(Collected data)
(** C1: for every row of the input frame, in order, [apply_valuation]
    returns the fair value and the source the four-tier first-match-wins
    chain gives for that row: its Graham value, its analyst target, its
    trailing EPS times the usable trailing PE multiple, its forward EPS
    times the usable forward PE multiple, else absent with source
    "missing"; the multiple is the median of the row's sector and, when
    that is absent, the overall median, both taken over the input frame.
    The same holds read on the cells of each returned row, of which there
    is one per input row. *)
Theorem fair_value_follows_chain (df : DataFrame) (th : ValuationThresholds) :
  map (fun v => (fair_value v, fair_value_source v)) (apply_valuation df th) =
  map (fun r =>
         fair_value_chain
           (_compute_graham_value r) (target_mean_price r) (trailing_eps r)
           (usable_multiple
              (series_get (groupby_sector_median trailing_pe df) (sector r))
              (column_median trailing_pe df))
           (forward_eps r)
           (usable_multiple
              (series_get (groupby_sector_median forward_pe df) (sector r))
              (column_median forward_pe df)))
      df /\
  length (apply_valuation df th) = length df /\
  Forall
    (fun v =>
       let row := base (derived v) in
       (fair_value v, fair_value_source v) =
       fair_value_chain
         (graham_value (derived v)) (target_mean_price row)
         (trailing_eps row)
         (usable_multiple
            (series_get (groupby_sector_median trailing_pe df) (sector row))
            (column_median trailing_pe df))
         (forward_eps row)
         (usable_multiple
            (series_get (groupby_sector_median forward_pe df) (sector row))
            (column_median forward_pe df)))
    (apply_valuation df th).
Proof.
  split; [|split].
  - unfold apply_valuation. rewrite !map_map. apply map_ext. intro r.
    match goal with
    | |- context [value_row ?t ?a ?b ?c ?e ?d] =>
        destruct (value_row_fair_value t a b c e d) as [_ Hfv]
    end.
    cbv zeta in Hfv. rewrite Hfv, select_fair_value_chain.
    unfold derive_row. destruct (_compute_peg_ratio r) as [pv ps].
    reflexivity.
  - unfold apply_valuation. rewrite !length_map. reflexivity.
  - rewrite Forall_forall. intros v Hin.
    destruct (apply_valuation_row df th v Hin) as [r [_ [_ Hfv]]].
    cbv zeta. rewrite Hfv. apply select_fair_value_chain.
Qed.

(** *** Facts on binary64 arithmetic, from the specification of the
    primitive operations *)

Lemma SFcompare_refl_not_nan (s : spec_float) :
  s <> S754_nan -> SFcompare s s = Some Eq.
Proof.
  destruct s as [b|b| |b m e]; simpl; intro H.
  - reflexivity.
  - destruct b; reflexivity.
  - contradiction H; reflexivity.
  - rewrite Z.compare_refl.
    assert (Hm : Pos.compare_cont Eq m m = Eq) by apply Pos.compare_refl.
    rewrite Hm. destruct b; reflexivity.
Qed.

Lemma isna_spec (x : float) : isna x = true <-> Prim2SF x = S754_nan.
Proof.
  unfold isna, is_nan. rewrite FloatAxioms.eqb_spec. unfold SFeqb. split.
  - intro H. destruct (Prim2SF x) as [b|b| |b m e] eqn:E; try reflexivity;
      rewrite SFcompare_refl_not_nan in H by discriminate; discriminate H.
  - intro H. rewrite H. reflexivity.
Qed.

Lemma isna_sub_r (x y : float) : isna y = true -> isna (x - y)%float = true.
Proof.
  rewrite !isna_spec, sub_spec. intro H. rewrite H.
  unfold SF64sub, SFsub. destruct (Prim2SF x); reflexivity.
Qed.

Lemma isna_div_l (x y : float) : isna x = true -> isna (x / y)%float = true.
Proof.
  rewrite !isna_spec, div_spec. intro H. rewrite H. reflexivity.
Qed.

Lemma gt_not_nan (x y : float) : gt x y = true -> notna x = true.
Proof.
  unfold gt, notna. rewrite FloatAxioms.ltb_spec. intro H.
  destruct (isna x) eqn:E; [|reflexivity].
  apply isna_spec in E. rewrite E in H. unfold SFltb in H.
  destruct (Prim2SF y); discriminate H.
Qed.

Lemma present_pos_gt (x : float) : present_pos x = gt x 0.
Proof.
  unfold present_pos. destruct (gt x 0) eqn:E.
  - rewrite (gt_not_nan _ _ E). reflexivity.
  - apply andb_false_r.
Qed.

(** *** PEG ratio *)

Lemma compute_peg_ratio_chain (row : Row) :
  _compute_peg_ratio row =
  peg_chain (peg_ratio row) (trailing_pe row) (earnings_growth row).
Proof.
  unfold _compute_peg_ratio, peg_chain, present_pos, growth_percentage.
  cbn [first_match].
  destruct (notna (peg_ratio row) && gt (peg_ratio row) 0); [reflexivity|].
  rewrite <- !andb_assoc.
  destruct (notna (trailing_pe row)); cbn [andb]; [|reflexivity].
  destruct (gt (trailing_pe row) 0); cbn [andb]; [|reflexivity].
  destruct (notna (earnings_growth row)); cbn [andb]; [|reflexivity].
  destruct (gt (earnings_growth row) 0); cbn [andb]; [|reflexivity].
  destruct (gt (if le (earnings_growth row) 1
                then (earnings_growth row * 100)%float
                else earnings_growth row) 0); reflexivity.
Qed.

Lemma derive_row_columns (smpe : Series) (ompe : float) (r : Row) :
  let d := derive_row smpe ompe r in
  (peg_ratio (base d), peg_ratio_source d) = _compute_peg_ratio r /\
  graham_value d = _compute_graham_value r /\
  base d = set_peg_ratio r (peg_ratio (base d)) /\
  sector_median_pe_col d = series_map smpe (sector r) /\
  pe_median_used d = fillna (series_map smpe (sector r)) ompe.
Proof.
  unfold derive_row. destruct (_compute_peg_ratio r) as [pv ps].
  simpl. repeat split; reflexivity.
Qed.

Lemma map_derived_value_row (th : ValuationThresholds) (smpe : Series)
    (ompe : float) (smfpe : Series) (omfpe : float) (l : list DerivedRow) :
  map derived (map (value_row th smpe ompe smfpe omfpe) l) = l.
Proof.
  induction l as [|d l IH]; [reflexivity|].
  cbn [map]. rewrite IH. f_equal. apply value_row_fair_value.
Qed.

Lemma apply_valuation_derived (df : DataFrame) (th : ValuationThresholds) :
  map derived (apply_valuation df th) =
  map (derive_row (groupby_sector_median trailing_pe df)
                  (column_median trailing_pe df)) df.
Proof.
  unfold apply_valuation. apply map_derived_value_row.
Qed.

(** C2: the PEG ratio and its source of every row follow the two-tier
    chain: the reported ratio when present and positive; else the
    trailing PE over the growth percentage (growth times 100 when it is
    at most 1) when both are present and positive and the percentage is
    positive; else absent with source "missing". A row with no reported
    ratio, trailing PE 20 and growth 0.15 gets 20/15, "derived". *)
Theorem peg_ratio_follows_chain :
  (forall (df : DataFrame) (th : ValuationThresholds),
     map (fun v => (peg_ratio (base (derived v)), peg_ratio_source (derived v)))
         (apply_valuation df th) =
     map (fun r => peg_chain (peg_ratio r) (trailing_pe r) (earnings_growth r))
         df) /\
  (forall (t c s : text) (p mc : float) (cur : text)
          (fpe teps feps bv tmp : float),
     _compute_peg_ratio (mkRow t c s p mc cur 20 fpe teps feps 0.15 nan bv tmp)
     = ((20 / 15)%float, "derived")).
Proof.
  split.
  - intros df th.
    rewrite <- (map_map derived
                  (fun d => (peg_ratio (base d), peg_ratio_source d))).
    rewrite apply_valuation_derived, map_map. apply map_ext. intro r.
    destruct (derive_row_columns (groupby_sector_median trailing_pe df)
                (column_median trailing_pe df) r) as [Hpeg _].
    cbv zeta in Hpeg. rewrite Hpeg. apply compute_peg_ratio_chain.
  - intros. vm_compute. reflexivity.
Qed.

(** *** Graham value and margin of safety *)

Lemma compute_graham_value_spec (r : Row) :
  _compute_graham_value r =
  if present_pos (trailing_eps r) && present_pos (book_value_per_share r)
  then PrimFloat.sqrt (22.5 * trailing_eps r * book_value_per_share r)%float
  else nan.
Proof.
  unfold _compute_graham_value, present_pos.
  destruct (notna (trailing_eps r)), (notna (book_value_per_share r)),
           (gt (trailing_eps r) 0), (gt (book_value_per_share r) 0);
    reflexivity.
Qed.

[Your assignment]
Repeat word for word every line from the start of the entries to the line holding "map (fun v => (fair_value", inclusive, and nothing else.

[Task solution]
(** C1: for every row of the input frame, in order, [apply_valuation]
    returns the fair value and the source the four-tier first-match-wins
    chain gives for that row: its Graham value, its analyst target, its
    trailing EPS times the usable trailing PE multiple, its forward EPS
    times the usable forward PE multiple, else absent with source
    "missing"; the multiple is the median of the row's sector and, when
    that is absent, the overall median, both taken over the input frame.
    The same holds read on the cells of each returned row, of which there
    is one per input row. *)
Theorem fair_value_follows_chain (df : DataFrame) (th : ValuationThresholds) :
  map (fun v => (fair_value v, fair_value_source v)) (apply_valuation df th) =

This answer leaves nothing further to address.